Namun, aliran PAMDes belum mengaliri semua rumah. Air dari enam mata air ditampung pada empat penampungan air PAMDes. Tidak semua langsung dari mata air, ada air yang melewati sungai terlebih dulu. Aliran air itu kadang terhambat tumpukan sampah daun dan plastik. Pemdes terus berupaya membenahi persoalan itu.
Pertanian dan wisata
Kreativitas warga dan pemdes tak terhenti pada pengelolaan air bersih. Desa itu juga menjadi sentra ubi jalar di Cirebon dengan produksi 200 ton-300 ton ubi per tahun. Sebagian besar hasil panen petani, menurut Nunung, dititipjualkan kepada BUMDesmart Ciawigajah untuk mempermudah akses penjualan.
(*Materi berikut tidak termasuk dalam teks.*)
(** The scan finds the number of segments that lie before the new one. *)
Lemma insert_scan_spec seg r segs rs i :
  range_of seg r → Forall2 range_of segs rs → StronglySorted before rs →
  ∃ k, (k ≤ length rs)%nat ∧
    insert_scan seg segs i (i + length segs) (i + length segs) =
      (if forallb (apart r) rs then Some (i + k)%nat else None) ∧
    (forallb (apart r) rs →
      Forall (λ r', before r' r) (take k rs) ∧ Forall (λ r', before r r') (drop k rs)).
Proof.
  intros Hr Hs Hsort. revert i. induction Hs as [|e r' segs rs He Hs IH]; intros i.
  { exists 0%nat. cbn. by rewrite Nat.add_0_r. }
  apply StronglySorted_inv in Hsort as [Hsort Hall]. cbn [insert_scan forallb length].
  rewrite (scan_overlap seg r e r') by done. destruct (apart r r') eqn:Ha; cbn [negb andb].
  2: { exists 0%nat. split; [lia|done]. }
  rewrite (scan_before seg r e r') by (done || by rewrite Ha). rewrite Nat.eqb_refl, andb_true_r.
  destruct (Z.ltb_spec r.1 r'.1) as [Hlt|Hge].
  - rewrite (insert_scan_found seg r segs rs) by (done || lia). exists 0%nat.
    rewrite Nat.add_0_r. split; [lia|]. split; [done|]. intros _. split; [done|]. cbn.
    assert (before r r') as Hb.
    { unfold apart in Ha. destruct Hr as (_ & ? & _). unfold before.
      destruct He as (_ & ? & _). lia. }
    constructor; [done|]. eapply Forall_impl; [exact Hall|]. intros r'' Hr''. unfold before in *.
    destruct He as (_ & ? & _). lia.
  - destruct (IH Hsort (S i)) as (k & Hk & Hscan & Hkeep). exists (S k). split; [cbn; lia|].
    replace (i + S (length segs))%nat with (S i + length segs)%nat by lia. rewrite Hscan.
    split; [destruct (forallb _ _); [f_equal; lia|done]|].
    intros Hf. destruct (Hkeep Hf) as [Ht Hd]. cbn. split; [|done]. constructor; [|done].
    unfold apart in Ha. destruct Hr as (_ & ? & _). unfold before. destruct He as (_ & ? & _). lia.
Qed.

Lemma sorted_insert r rs k :
  StronglySorted before rs → Forall (λ r', before r' r) (take k rs) →
  Forall (λ r', before r r') (drop k rs) → StronglySorted before (take k rs ++ r :: drop k rs).
Proof.
  revert k. induction rs as [|r' rs IH]; intros [|k] Hs Ht Hd; cbn in *;
    [by repeat constructor|by repeat constructor|by constructor|].
  - apply StronglySorted_inv in Hs as [Hs Hall]. apply Forall_cons in Ht as [Hr Ht].
    constructor; [by apply IH|]. apply Forall_app. split; [by apply Forall_take|].
    constructor; [done|by apply Forall_drop].
Qed.
End inserting.
(** A checksum in place makes the whole sum fold to zero. *)
Lemma checksum_in_place a b initial :
  is_bytes a → is_bytes b → Nat.Even (length a) → 0 ≤ initial ≤ 2^20 →
  len a + len b ≤ 65535 →
  let check := checksumWithInitial (a ++ [0; 0] ++ b) initial in
  is_u16 check ∧ checksumWithInitial (a ++ be_bytes 2 (u16 check) ++ b) initial = 0.
Proof.
  intros Ha Hb He Hi Hl check. pose proof (words_bound a Ha). pose proof (words_bound b Hb).
  assert (is_bytes [0; 0]) by (repeat constructor; lia).
  assert (is_bytes (a ++ [0; 0] ++ b)) as Hz by auto 10 with go.
  assert (check = 65535 - fold_carry 2 (initial + (words a + words b)) ∧
    residue (initial + (words a + words b)) (fold_carry 2 (initial + (words a + words b)))) as [Hc Hr].
  { unfold check, checksumWithInitial. rewrite sum_words_eq; [|done|lia|]; rewrite words_app by done;
      cbn [app]; rewrite words_cons2, be_val_pair; [|lia].
    replace (initial + (words a + (256 * 0 + 0 + words b))) with (initial + (words a + words b)) by lia.
    assert (residue (initial + (words a + words b)) (fold_carry 2 (initial + (words a + words b)))) as Hr
      by (apply fold_residue; lia).
    split; [|done]. by eapply complement16_residue. }
  set (s := initial + (words a + words b)) in *. clearbody check.
  destruct Hr as (Hr & (k & Hk) & Hz0). assert (is_u16 check) as Hu by (unfold is_u; lia).
  split; [done|]. unfold u16. rewrite (Z.mod_small check) by (unfold is_u in Hu; lia).
  assert (words (be_bytes 2 check ++ b) = check + words b) as Hw.
  { pose proof (be_val_bytes 2 check) as E. rewrite Z.mod_small in E by (unfold is_u in Hu; lia).
    assert (∃ x y, be_bytes 2 check = [x; y]) as (x & y & Hxy) by (eexists _, _; reflexivity).
    rewrite Hxy in *. cbn [app]. by rewrite words_cons2, E. }
  unfold checksumWithInitial. rewrite sum_words_eq; [|by auto 10 with go|lia|];
    rewrite words_app, Hw by done; [|unfold is_u in Hu; lia].
  set (s' := initial + _). assert (residue s' (fold_carry 2 s')) as Hres
    by (apply fold_residue; unfold s', is_u in *; lia).
  rewrite (complement16_residue s') by done. destruct Hres as (Hr' & (k' & Hk') & Hz').
  assert (s' = s + check) by (unfold s', s; lia). lia.
Qed.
Pengelolaan tanah desa diatur saksama. Tanah desa seluas 20 hektar dilelang secara terbuka. Setiap orang tidak boleh menyewa lebih dari 1 hektar. Aturan ini memberi kesempatan bagi setiap warga desa untuk bertani, tidak hanya pemodal besar. Dalam setahun, pendapatan desa mencapai Rp 140 juta dari sewa lahan.
”Untuk peternakan, pemdes membuat unit usaha ternak yang terdiri dari 6 kelompok ternak. Lebih dari 100 kambing dipelihara di kandang yang jauh dari permukiman penduduk untuk menghindari potensi pencemaran dari kotoran ternak,” papar Nunung.
Nunung menambahkan, pemdes mengembangkan Sungai Cimanis di sepanjang 3 kilometer untuk arum jeram. Targetnya, tahun ini obyek wisata itu siap menerima wisatawan.
Berbagai inovasi menjadikan Ciawigajah sebagai desa dengan BUMDes terbaik se-Kabupaten Cirebon pada 2016. Tahun berikutnya, Ciawigajah menjadi desa terbaik dari lebih 400 desa.